The posts offers an explanation of the relative lack of emphasis on batterie, etc., and concludes that training in this area is still important and desirable.

We have all heard, read, and seen in performance that petit allegro has started to fall by the wayside as dancers and choreographers focus on ever-higher extensions, larger jumps, and more pirouettes. This is to an extent natural and necessary as costumes become more revealing and we learn more about the way the body works (movement emanating from the torso instead of the extremities). However, it is possible to train dancers (who become choreographers) to be more attuned to the use of the lower leg and foot while still giving them the ability to perform larger-scale movements.

Reading this brought some questions to mind about the responses on this thread so far.

Hans's comments suggest that there are fashions in movement and in what people expect to see on the stage. Do people today demand only big, dramatic, swooping, extending movement? Are they made uncomfortable -- or are they bored -- by movement that is small, precise, fleet, and delicate?

And how about the suggestion that the way we envision the body (its mechanics, etc.) has changed the way we think of dance.
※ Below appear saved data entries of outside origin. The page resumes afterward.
(* ===== verification/Ping.v ===== *)
(** [ping/]: the echo requests, the replies, and the loop that reads them.  The
    signal handler sends a request and sets the next alarm; it runs at the points
    [Cdeliver SIGALRM], which stand before each [recvmsg] (a signal inside it ends
    it with [EINTR]).

    The text of [%.3f] is a parameter, and so are the options found by [getopt]. *)

From S2P Require Import Prelude Net Sys Error Wrap SockAddr Io Connect TcpServ Mcast Cksum Rtt Packet.

(** * ping.h *)

Definition PING_BUFSIZE : Z := 1500.

(** The globals that change; [recvbuf] is the buffer of [readloop] and [sarecv]
    what [pr->sarecv] points to. *)
Record ping := Ping {
  nsent : Z;
  sendbuf : list Z;
  p_recvbuf : list Z;
  p_sarecv : sockaddr
}.
Definition set_sent (st : ping) (n : Z) (buf : list Z) : ping := Ping n buf (p_recvbuf st) (p_sarecv st).
Definition set_recv (st : ping) (buf : list Z) (sa : sockaddr) : ping := Ping (nsent st) (sendbuf st) buf sa.

(** [struct timeval] in memory. *)
Definition timeval_mem (tv : Z * Z) : list Z := le_bytes 8 tv.1 ++ le_bytes 8 tv.2.
Definition timeval_at (buf : list Z) (o : Z) : Z * Z :=
  (s64 (of_le_bytes (bytes_at buf o 8)), s64 (of_le_bytes (bytes_at buf (o + 8) 8))).

(** [tv_sec * 1000.0 + tv_usec / 1000.0] *)
Definition ms_of (tv : Z * Z) : SpecFloat.spec_float :=
  dadd (dmul (double_of_Z tv.1) (double_of_Z 1000)) (ddiv (double_of_Z tv.2) (double_of_Z 1000)).

(** An ancillary object: level, type, value. *)
Definition cmsg_obj : Type := Z * Z * Z.
Definition IPV6_RECVHOPLIMIT : Z := 51.
Definition IPV6_HOPLIMIT : Z := 52.
Definition IPV6_UNICAST_HOPS : Z := 16.
Definition ICMP6_FILTER : Z := 1.
Definition SO_RCVBUF : Z := 8.

(** A filter that passes only the given types: a set bit blocks. *)
Definition icmp6_filter (pass : list Z) : list Z :=
  flat_map (λ w, le_bytes 4 (foldl (λ m t, if decide (Z.shiftr t 5 = w)
    then Z.land m (Z.lnot (Z.shiftl 1 (Z.land t 31))) else m) (2 ^ 32 - 1) pass)) (seqZ 0 8).

Section ping.
Context (fmt_3f : SpecFloat.spec_float → list Z).
Context (datalen pid verbose : Z).

(** * send_v4.c and send_v6.c *)

(** The fields of the header, the data and the time, over the old contents. *)
Definition echo_request (type seq : Z) (tv : Z * Z) (buf : list Z) : list Z :=
  let buf := store_at buf 0 [type] in
  let buf := store_at buf 1 [0] in
  let buf := store_at buf 4 (le_bytes 2 pid) in
  let buf := store_at buf 6 (le_bytes 2 seq) in
  let buf := store_at buf 8 (repeat 165 (Z.to_nat datalen)) in
  store_at buf 8 (timeval_mem tv).

Definition send_v4 (sockfd : Z) (sasend : sockaddr) (st : ping) : M ping :=
  tv ← Gettimeofday;
  let buf := echo_request ICMP_ECHO (nsent st) tv (sendbuf st) in
  let len := 8 + datalen in
  let buf := store_at buf 2 [0; 0] in
  let sum := in_cksum (take (Z.to_nat len) buf) in
  let buf := store_at buf 2 (le_bytes 2 sum) in
  Sendto sockfd (take (Z.to_nat len) buf) sasend;;
  mret (set_sent st (s32 (nsent st + 1)) buf).

Definition send_v6 (sockfd : Z) (sasend : sockaddr) (st : ping) : M ping :=
  tv ← Gettimeofday;
  let buf := echo_request ICMP6_ECHO_REQUEST (nsent st) tv (sendbuf st) in
  let len := 8 + datalen in
  Sendto sockfd (take (Z.to_nat len) buf) sasend;;
  mret (set_sent st (s32 (nsent st + 1)) buf).

(** * proc_v4.c and proc_v6.c *)

(** What both print for another ICMP message. *)
Definition ping_verbose (buf : list Z) (o len : Z) (sarecv : sockaddr) : M unit :=
  if decide (verbose ≠ 0) then
    h ← Sock_ntop_host sarecv (sa_len sarecv);
    printf (str "  " ++ fmt_d len ++ str " bytes from " ++ h ++ str ": type = "
              ++ fmt_d (icmp_type buf o) ++ str ", code = " ++ fmt_d (icmp_code buf o) ++ [ch_nl])
  else mret tt.

Definition proc_v4 (ptr : list Z) (len : Z) (msg : list cmsg_obj) (sarecv : sockaddr) (tvrecv : Z * Z)
    : M unit :=
  let hlen1 := ip_hlen ptr 0 in
  if decide (ip_p ptr 0 ≠ IPPROTO_ICMP) then mret tt
  else
    let icmplen := len - hlen1 in
    if decide (icmplen < 8) then mret tt
    else if decide (icmp_type ptr hlen1 = ICMP_ECHOREPLY) then
      if decide (icmp_id ptr hlen1 ≠ pid) then mret tt
      else if decide (icmplen < 16) then mret tt
      else
        let tvrecv := tv_sub tvrecv (timeval_at ptr (hlen1 + 8)) in
        h ← Sock_ntop_host sarecv (sa_len sarecv);
        printf (fmt_d icmplen ++ str " bytes from " ++ h ++ str ": seq=" ++ fmt_u (icmp_seq ptr hlen1)
                  ++ str ", ttl=" ++ fmt_d (ip_ttl ptr 0) ++ str ", rtt=" ++ fmt_3f (ms_of tvrecv)
                  ++ str " ms" ++ [ch_nl])
    else ping_verbose ptr hlen1 icmplen sarecv.

(** The value of the first hop limit among the ancillary objects, or -1. *)
Fixpoint find_hlim (msg : list cmsg_obj) : Z :=
  match msg with
  | [] => -1
  | (level, type, value) :: msg' =>
      if decide (level = IPPROTO_IPV6 ∧ type = IPV6_HOPLIMIT) then value else find_hlim msg'
  end.

Definition proc_v6 (ptr : list Z) (len : Z) (msg : list cmsg_obj) (sarecv : sockaddr) (tvrecv : Z * Z)
    : M unit :=
  if decide (len < 8) then mret tt
  else if decide (icmp_type ptr 0 = ICMP6_ECHO_REPLY) then
    if decide (icmp_id ptr 0 ≠ pid) then mret tt
    else if decide (len < 16) then mret tt
    else
      let tvrecv := tv_sub tvrecv (timeval_at ptr 8) in
      let hlim := find_hlim msg in
      h ← Sock_ntop_host sarecv (sa_len sarecv);
      printf (fmt_d len ++ str " bytes from " ++ h ++ str ": seq=" ++ fmt_u (icmp_seq ptr 0) ++ str ", hlim=");;
      printf (if decide (hlim = -1) then str "???" else fmt_d hlim);;
      printf (str ", rtt=" ++ fmt_3f (ms_of tvrecv) ++ str " ms" ++ [ch_nl])
  else ping_verbose ptr 0 len sarecv.

(** * init_v6.c: errors are ignored *)

Definition init_v6 (sockfd : Z) : M unit :=
  (if decide (verbose = 0) then
     void (checked (sys (Csetsockopt sockfd IPPROTO_IPV6 ICMP6_FILTER (icmp6_filter [ICMP6_ECHO_REPLY]))))
   else mret tt);;
  void (checked (sys (Csetsockopt sockfd IPPROTO_IPV6 IPV6_RECVHOPLIMIT (le_bytes 4 1)))).

(** [struct proto]: the functions of a protocol. *)
Record proto := Proto {
  fproc : list Z → Z → list cmsg_obj → sockaddr → Z * Z → M unit;
  fsend : Z → sockaddr → ping → M ping;
  finit : option (Z → M unit);
  icmpproto : Z
}.
Definition proto_v4 : proto := Proto proc_v4 send_v4 None IPPROTO_ICMP.
Definition proto_v6 : proto := Proto proc_v6 send_v6 (Some init_v6) IPPROTO_ICMPV6.

(** * sig_alrm.c and readloop.c *)

Definition ping_sig_alrm (pr : proto) (sockfd : Z) (sasend : sockaddr) (st : ping) : M ping :=
  st ← fsend pr sockfd sasend st;
  sys (Calarm 1);;
  mret st.

(** The handler runs as often as the signal arrives at this point. *)
Definition ping_deliver (pr : proto) (sockfd : Z) (sasend : sockaddr) (st : ping) : M ping :=
  n ← sys (Cdeliver SIGALRM);
  for_each (repeat tt n) (λ _, ping_sig_alrm pr sockfd sasend) st.

Definition ping_round (pr : proto) (sockfd : Z) (sasend : sockaddr) (st : ping) : M (ping + unit) :=
  st ← ping_deliver pr sockfd sasend st;
  r ← checked (sys (Crecvmsg_ctl sockfd PING_BUFSIZE));
  match r with
  | RErr _ =>
      errno ← get_errno;
      if decide (errno = EINTR) then mret (inl st) else err_sys (str "recvmsg error")
  | ROk (data, from, msg) =>
      let st := set_recv st (overwrite (p_recvbuf st) data) from in
      tval ← Gettimeofday;
      fproc pr (p_recvbuf st) (Z.of_nat (length data)) msg (p_sarecv st) tval;;
      mret (inl st)
  end.

(** [recvbuf0] is what the automatic buffer holds at entry. *)
Definition readloop (fuel : nat) (pr : proto) (sasend : sockaddr) (recvbuf0 : list Z) : M unit :=
  sockfd ← Socket (sa_family sasend) SOCK_RAW (icmpproto pr);
  uid ← sys Cgetuid;
  checked (sys (Csetuid uid));;
  (match finit pr with Some f => f sockfd | None => mret tt end);;
  checked (sys (Csetsockopt sockfd SOL_SOCKET SO_RCVBUF (le_bytes 4 (60 * 1024))));;
  st ← ping_sig_alrm pr sockfd sasend
         (Ping 0 (repeat 0 (Z.to_nat PING_BUFSIZE)) recvbuf0 (SaOther 0));
  iter fuel (ping_round pr sockfd sasend) st.
End ping.

(** * main.c *)

(** [IN6_IS_ADDR_V4MAPPED] *)
Definition v4mapped (sa : sockaddr) : bool :=
  match sa with SaIn6 _ a => bool_decide (take 12 a = repeat 0 10 ++ [255; 255]) | _ => false end.

Definition ch_question : Z := 63.

(** The options in the order [getopt] finds them, then the arguments that are
    left; ['?'] stands for an option that is not known. *)
Definition ping_option (c : Z * list Z) (verbose : Z) : M Z :=
  if decide (fst c = 118) then mret (verbose + 1)
  else if decide (fst c = ch_question) then err_quit (str "unrecognized option: ?")
  else mret verbose.

Definition ping_main (fuel : nat) (fmt_3f : SpecFloat.spec_float → list Z)
    (getopt : list (list Z) → list (Z * list Z) * list (list Z)) (recvbuf0 : list Z)
    (argv : list (list Z)) : M unit :=
  let '(opts, args) := getopt argv in
  verbose ← for_each opts ping_option 0;
  match args with
  | [host] =>
      p ← sys Cgetpid;
      let pid := Z.land p 65535 in
      Signal SIGALRM (Handler "sig_alrm");;
      '(ai, _) ← Host_serv (Some host) None 0 0;
      h ← Sock_ntop_host (ai_addr ai) (ai_addrlen ai);
      let datalen := 56 in
      printf (str "PING " ++ default h (ai_canonname ai) ++ str " (" ++ h ++ str "): "
                ++ fmt_d datalen ++ str " data bytes" ++ [ch_nl]);;
      pr ← (if decide (ai_family ai = AF_INET) then mret (proto_v4 fmt_3f datalen pid verbose)
            else if decide (ai_family ai = AF_INET6) then
              if v4mapped (ai_addr ai) then err_quit (str "cannot ping IPv4-mapped IPv6 address")
              else mret (proto_v6 fmt_3f datalen pid verbose)
            else err_quit (str "unknown address family " ++ fmt_d (ai_family ai)));
      Calloc 1 (ai_addrlen ai);;
      readloop fuel pr (ai_addr ai) recvbuf0;;
      exit 0
  | _ => err_quit (str "usage: ping [ -v ] <hostname>")
  end.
By extension, has this encouraged choreographers to focus only on one kind of movement, while losing interesting in others?

The posts have also suggested that certain companies and "schools" of training do a better job with batterie than others. With the Danes, I can certainly see that they want to preserve their tradition of Bournonville. What, however, keeps the Paris Opera Ballet so focused on batterie? (This was one of the ways, in my opinion, in which the POB "Jewels" differed from my memories of the NYCB's.)

At the same time, some individuals (eg. Kistler) seem to have beem naturally gifted in this kind of dancing, exceeding what others trained in the same schools are aboe to perform. What do they have that others do not?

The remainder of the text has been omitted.